> _What the task requires_
In the data below, find each line that contains the word "other" and copy it.

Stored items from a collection

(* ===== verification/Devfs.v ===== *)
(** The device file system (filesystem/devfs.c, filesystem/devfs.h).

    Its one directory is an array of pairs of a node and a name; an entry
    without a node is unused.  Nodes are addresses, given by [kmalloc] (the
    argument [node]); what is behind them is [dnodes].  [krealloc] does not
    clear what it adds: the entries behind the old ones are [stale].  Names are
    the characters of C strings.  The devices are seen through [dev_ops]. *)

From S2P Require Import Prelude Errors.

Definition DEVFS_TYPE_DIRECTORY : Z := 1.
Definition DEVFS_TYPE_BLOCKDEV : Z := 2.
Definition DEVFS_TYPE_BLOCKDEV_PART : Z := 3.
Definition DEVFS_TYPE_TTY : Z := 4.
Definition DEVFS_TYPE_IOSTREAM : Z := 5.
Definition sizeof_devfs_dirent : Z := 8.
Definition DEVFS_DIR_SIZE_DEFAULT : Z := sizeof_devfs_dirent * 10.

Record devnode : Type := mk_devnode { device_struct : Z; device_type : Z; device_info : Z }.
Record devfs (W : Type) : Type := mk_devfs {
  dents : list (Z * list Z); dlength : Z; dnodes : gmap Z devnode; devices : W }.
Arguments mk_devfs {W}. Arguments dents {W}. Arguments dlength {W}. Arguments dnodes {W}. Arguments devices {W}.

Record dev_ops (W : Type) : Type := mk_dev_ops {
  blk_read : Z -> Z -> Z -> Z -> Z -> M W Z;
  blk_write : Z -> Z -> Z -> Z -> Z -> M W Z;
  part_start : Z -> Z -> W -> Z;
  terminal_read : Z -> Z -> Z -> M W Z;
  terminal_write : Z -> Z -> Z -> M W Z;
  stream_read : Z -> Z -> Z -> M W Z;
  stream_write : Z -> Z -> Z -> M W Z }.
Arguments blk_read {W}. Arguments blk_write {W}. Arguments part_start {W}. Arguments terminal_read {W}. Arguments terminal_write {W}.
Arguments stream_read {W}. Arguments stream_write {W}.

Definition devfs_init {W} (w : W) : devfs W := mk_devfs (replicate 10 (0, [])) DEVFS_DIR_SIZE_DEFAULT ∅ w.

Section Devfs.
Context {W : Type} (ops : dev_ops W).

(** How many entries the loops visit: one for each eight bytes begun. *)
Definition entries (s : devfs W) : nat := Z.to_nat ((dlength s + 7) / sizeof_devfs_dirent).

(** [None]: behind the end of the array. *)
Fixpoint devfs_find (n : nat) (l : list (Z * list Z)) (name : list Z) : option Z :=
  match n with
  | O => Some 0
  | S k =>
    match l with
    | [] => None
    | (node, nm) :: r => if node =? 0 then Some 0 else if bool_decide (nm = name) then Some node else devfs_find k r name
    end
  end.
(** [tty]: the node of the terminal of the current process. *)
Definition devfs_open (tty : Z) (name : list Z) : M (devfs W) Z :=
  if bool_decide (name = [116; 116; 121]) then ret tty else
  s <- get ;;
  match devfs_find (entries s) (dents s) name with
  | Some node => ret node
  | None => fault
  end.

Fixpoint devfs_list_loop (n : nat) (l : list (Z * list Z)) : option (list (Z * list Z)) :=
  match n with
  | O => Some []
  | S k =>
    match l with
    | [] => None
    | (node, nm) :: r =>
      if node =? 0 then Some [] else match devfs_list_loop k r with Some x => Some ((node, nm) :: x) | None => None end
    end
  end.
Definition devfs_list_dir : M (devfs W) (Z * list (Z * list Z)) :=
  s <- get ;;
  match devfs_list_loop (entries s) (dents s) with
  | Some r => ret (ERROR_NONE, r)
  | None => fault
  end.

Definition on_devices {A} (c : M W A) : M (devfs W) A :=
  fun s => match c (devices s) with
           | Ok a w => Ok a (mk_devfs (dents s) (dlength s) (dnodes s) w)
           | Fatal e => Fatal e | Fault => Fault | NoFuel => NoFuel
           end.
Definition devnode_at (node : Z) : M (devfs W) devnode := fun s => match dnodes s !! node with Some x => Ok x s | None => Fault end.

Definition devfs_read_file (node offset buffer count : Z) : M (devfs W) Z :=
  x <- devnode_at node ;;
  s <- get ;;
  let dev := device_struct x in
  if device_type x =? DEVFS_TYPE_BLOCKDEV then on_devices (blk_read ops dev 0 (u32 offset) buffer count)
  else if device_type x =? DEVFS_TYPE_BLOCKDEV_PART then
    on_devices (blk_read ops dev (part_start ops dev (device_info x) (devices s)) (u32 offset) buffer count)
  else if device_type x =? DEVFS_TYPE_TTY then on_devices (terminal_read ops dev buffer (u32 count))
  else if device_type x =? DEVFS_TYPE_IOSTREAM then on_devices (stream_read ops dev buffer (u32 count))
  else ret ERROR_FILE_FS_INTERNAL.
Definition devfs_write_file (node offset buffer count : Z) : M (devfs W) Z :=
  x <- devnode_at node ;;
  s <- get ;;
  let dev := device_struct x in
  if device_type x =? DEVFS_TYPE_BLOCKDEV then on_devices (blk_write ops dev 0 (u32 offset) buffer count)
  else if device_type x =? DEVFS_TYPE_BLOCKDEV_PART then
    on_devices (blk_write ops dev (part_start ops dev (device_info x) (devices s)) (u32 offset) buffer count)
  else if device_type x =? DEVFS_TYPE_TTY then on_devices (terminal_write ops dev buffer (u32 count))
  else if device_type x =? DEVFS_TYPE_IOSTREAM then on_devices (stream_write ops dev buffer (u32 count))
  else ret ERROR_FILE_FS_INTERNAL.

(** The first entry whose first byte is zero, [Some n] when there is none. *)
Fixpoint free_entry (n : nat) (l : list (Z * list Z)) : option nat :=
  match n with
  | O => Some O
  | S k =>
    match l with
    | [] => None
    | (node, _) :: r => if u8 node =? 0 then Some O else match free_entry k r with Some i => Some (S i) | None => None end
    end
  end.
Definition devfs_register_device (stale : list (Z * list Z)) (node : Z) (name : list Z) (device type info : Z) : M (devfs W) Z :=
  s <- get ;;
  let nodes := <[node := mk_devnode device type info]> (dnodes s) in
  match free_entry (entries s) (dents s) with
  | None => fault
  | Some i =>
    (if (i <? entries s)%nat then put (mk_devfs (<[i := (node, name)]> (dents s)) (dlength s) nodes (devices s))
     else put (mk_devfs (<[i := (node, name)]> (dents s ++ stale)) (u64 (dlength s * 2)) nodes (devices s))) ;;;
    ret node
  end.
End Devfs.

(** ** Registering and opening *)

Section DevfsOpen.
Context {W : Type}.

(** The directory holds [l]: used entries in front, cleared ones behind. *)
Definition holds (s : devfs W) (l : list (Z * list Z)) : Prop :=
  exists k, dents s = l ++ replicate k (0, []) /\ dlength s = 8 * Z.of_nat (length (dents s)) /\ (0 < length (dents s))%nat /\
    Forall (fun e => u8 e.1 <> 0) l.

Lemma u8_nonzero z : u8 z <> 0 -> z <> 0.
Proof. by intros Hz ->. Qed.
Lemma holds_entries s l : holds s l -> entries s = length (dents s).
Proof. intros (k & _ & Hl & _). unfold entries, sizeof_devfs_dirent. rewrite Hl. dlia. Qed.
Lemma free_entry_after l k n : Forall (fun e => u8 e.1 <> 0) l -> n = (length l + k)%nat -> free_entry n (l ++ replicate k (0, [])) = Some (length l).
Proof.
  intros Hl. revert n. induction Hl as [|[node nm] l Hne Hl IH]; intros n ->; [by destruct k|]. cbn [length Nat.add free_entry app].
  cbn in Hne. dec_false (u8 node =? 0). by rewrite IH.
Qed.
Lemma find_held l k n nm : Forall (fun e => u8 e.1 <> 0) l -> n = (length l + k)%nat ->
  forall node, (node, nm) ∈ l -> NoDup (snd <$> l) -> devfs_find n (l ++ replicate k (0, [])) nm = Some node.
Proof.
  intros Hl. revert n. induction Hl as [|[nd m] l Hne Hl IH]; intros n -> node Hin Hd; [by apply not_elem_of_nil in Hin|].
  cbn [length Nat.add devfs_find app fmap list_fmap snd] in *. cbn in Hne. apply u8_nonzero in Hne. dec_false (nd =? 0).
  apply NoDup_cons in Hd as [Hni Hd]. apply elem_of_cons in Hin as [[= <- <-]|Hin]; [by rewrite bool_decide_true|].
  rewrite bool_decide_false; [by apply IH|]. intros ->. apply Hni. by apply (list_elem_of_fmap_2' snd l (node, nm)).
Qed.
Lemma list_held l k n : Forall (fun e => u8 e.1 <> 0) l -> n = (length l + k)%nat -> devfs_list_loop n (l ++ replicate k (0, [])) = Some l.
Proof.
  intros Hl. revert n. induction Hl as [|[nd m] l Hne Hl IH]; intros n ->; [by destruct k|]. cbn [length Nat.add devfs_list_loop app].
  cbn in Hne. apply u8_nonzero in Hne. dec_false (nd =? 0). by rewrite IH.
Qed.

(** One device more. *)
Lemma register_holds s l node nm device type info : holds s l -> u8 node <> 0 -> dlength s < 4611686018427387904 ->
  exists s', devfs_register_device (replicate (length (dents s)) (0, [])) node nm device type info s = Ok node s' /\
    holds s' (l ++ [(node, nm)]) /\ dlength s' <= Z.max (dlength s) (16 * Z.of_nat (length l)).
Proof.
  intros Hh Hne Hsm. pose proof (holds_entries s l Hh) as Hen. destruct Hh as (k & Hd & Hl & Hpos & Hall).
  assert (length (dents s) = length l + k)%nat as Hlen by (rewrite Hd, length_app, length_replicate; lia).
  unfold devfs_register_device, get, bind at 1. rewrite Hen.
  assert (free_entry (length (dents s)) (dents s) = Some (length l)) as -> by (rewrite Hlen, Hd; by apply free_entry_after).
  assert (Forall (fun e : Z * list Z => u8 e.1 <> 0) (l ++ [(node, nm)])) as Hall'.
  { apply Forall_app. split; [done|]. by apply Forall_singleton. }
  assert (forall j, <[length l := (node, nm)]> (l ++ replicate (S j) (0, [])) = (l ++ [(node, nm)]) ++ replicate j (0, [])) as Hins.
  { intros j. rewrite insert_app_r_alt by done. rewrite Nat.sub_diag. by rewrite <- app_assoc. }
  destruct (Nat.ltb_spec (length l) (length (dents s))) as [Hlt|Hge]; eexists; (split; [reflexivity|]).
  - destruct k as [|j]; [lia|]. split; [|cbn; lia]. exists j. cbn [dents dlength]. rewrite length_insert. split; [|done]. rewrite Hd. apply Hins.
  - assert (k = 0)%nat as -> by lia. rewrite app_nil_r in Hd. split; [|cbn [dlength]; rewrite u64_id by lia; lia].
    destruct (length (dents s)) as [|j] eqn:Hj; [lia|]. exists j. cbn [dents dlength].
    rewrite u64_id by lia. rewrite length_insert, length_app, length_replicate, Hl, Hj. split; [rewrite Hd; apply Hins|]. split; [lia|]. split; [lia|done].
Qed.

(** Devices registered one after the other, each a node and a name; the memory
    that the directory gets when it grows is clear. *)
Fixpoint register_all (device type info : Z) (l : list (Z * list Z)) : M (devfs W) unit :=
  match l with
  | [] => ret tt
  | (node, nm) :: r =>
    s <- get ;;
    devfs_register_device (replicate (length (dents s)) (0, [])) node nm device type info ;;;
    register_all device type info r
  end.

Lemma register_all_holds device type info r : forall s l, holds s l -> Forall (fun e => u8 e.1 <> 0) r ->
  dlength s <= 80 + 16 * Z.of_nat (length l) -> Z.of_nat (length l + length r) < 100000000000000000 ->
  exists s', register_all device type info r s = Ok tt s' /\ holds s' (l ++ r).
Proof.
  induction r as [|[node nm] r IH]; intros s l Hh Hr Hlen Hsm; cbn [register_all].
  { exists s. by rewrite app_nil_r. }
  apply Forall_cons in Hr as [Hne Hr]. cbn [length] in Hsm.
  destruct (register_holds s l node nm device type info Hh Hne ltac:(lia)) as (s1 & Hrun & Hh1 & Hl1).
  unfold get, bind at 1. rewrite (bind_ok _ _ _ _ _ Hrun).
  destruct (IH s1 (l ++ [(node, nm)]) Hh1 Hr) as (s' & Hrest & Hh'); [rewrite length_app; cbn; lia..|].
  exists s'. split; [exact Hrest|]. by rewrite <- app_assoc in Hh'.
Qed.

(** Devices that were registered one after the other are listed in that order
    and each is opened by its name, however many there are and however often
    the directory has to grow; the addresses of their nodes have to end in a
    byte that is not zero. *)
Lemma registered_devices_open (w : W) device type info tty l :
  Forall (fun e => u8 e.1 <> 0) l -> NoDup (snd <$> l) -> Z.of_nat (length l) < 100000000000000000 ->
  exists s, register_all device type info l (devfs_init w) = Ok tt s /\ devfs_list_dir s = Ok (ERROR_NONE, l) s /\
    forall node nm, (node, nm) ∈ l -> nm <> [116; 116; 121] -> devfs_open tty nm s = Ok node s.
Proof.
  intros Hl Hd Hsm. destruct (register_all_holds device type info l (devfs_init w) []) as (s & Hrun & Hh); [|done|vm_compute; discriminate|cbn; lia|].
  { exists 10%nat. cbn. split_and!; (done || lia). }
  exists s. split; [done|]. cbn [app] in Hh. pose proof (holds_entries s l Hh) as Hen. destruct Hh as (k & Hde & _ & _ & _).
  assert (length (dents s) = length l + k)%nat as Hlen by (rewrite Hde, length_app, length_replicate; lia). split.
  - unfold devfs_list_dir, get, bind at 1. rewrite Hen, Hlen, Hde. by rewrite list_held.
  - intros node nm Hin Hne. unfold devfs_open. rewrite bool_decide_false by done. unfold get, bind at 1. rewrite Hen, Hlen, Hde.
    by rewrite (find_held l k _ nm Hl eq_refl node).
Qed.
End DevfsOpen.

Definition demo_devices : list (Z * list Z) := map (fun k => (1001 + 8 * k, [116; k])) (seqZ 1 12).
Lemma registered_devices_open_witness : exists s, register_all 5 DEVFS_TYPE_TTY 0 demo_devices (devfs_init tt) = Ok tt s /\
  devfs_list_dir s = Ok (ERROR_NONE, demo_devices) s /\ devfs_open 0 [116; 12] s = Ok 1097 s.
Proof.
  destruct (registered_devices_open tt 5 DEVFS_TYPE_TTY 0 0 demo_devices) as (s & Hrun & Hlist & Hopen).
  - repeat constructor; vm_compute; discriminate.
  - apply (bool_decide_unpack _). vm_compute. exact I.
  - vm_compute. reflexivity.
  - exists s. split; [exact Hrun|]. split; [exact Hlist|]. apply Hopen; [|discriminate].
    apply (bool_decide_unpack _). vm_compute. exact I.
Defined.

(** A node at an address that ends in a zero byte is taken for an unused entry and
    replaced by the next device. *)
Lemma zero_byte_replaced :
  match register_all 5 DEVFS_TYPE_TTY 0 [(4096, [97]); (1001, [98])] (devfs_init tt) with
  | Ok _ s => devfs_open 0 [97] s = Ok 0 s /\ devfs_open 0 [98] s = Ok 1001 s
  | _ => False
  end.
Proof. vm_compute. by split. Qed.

--

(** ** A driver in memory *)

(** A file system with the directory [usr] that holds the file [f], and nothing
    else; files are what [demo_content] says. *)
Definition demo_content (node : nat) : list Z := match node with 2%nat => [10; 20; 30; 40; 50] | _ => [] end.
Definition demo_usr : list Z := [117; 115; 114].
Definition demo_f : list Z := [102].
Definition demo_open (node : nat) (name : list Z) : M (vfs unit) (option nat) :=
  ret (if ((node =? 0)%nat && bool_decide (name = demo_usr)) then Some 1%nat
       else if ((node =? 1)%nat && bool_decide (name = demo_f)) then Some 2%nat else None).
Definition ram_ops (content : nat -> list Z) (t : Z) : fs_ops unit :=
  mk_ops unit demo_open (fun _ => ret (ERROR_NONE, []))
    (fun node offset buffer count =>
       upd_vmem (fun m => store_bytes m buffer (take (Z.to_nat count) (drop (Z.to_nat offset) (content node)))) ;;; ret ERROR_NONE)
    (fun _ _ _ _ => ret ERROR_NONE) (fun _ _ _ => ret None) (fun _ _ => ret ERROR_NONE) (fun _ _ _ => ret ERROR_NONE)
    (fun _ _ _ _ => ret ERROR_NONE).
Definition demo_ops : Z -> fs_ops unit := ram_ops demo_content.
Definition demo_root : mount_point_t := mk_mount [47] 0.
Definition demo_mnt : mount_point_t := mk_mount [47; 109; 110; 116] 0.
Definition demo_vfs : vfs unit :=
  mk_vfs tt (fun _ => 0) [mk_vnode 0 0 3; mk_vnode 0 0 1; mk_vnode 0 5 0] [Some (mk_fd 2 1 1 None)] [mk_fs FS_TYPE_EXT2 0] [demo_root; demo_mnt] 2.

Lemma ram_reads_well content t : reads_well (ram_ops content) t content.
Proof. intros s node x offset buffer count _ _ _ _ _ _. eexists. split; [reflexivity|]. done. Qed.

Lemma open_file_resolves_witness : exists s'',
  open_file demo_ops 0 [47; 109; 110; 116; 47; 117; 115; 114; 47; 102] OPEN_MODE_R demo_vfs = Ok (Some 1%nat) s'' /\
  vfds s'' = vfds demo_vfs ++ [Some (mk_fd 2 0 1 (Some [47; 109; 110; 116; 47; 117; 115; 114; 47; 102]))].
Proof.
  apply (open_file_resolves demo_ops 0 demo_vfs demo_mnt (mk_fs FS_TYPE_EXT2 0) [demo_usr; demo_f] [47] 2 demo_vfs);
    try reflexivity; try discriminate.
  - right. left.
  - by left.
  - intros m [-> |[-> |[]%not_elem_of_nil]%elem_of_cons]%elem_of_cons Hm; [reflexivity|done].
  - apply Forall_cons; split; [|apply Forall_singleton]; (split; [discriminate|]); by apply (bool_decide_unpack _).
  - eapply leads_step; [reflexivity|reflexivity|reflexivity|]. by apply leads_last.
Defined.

> _Exercise response_
(** Devices registered one after the other, each a node and a name; the memory
(** Devices that were registered one after the other are listed in that order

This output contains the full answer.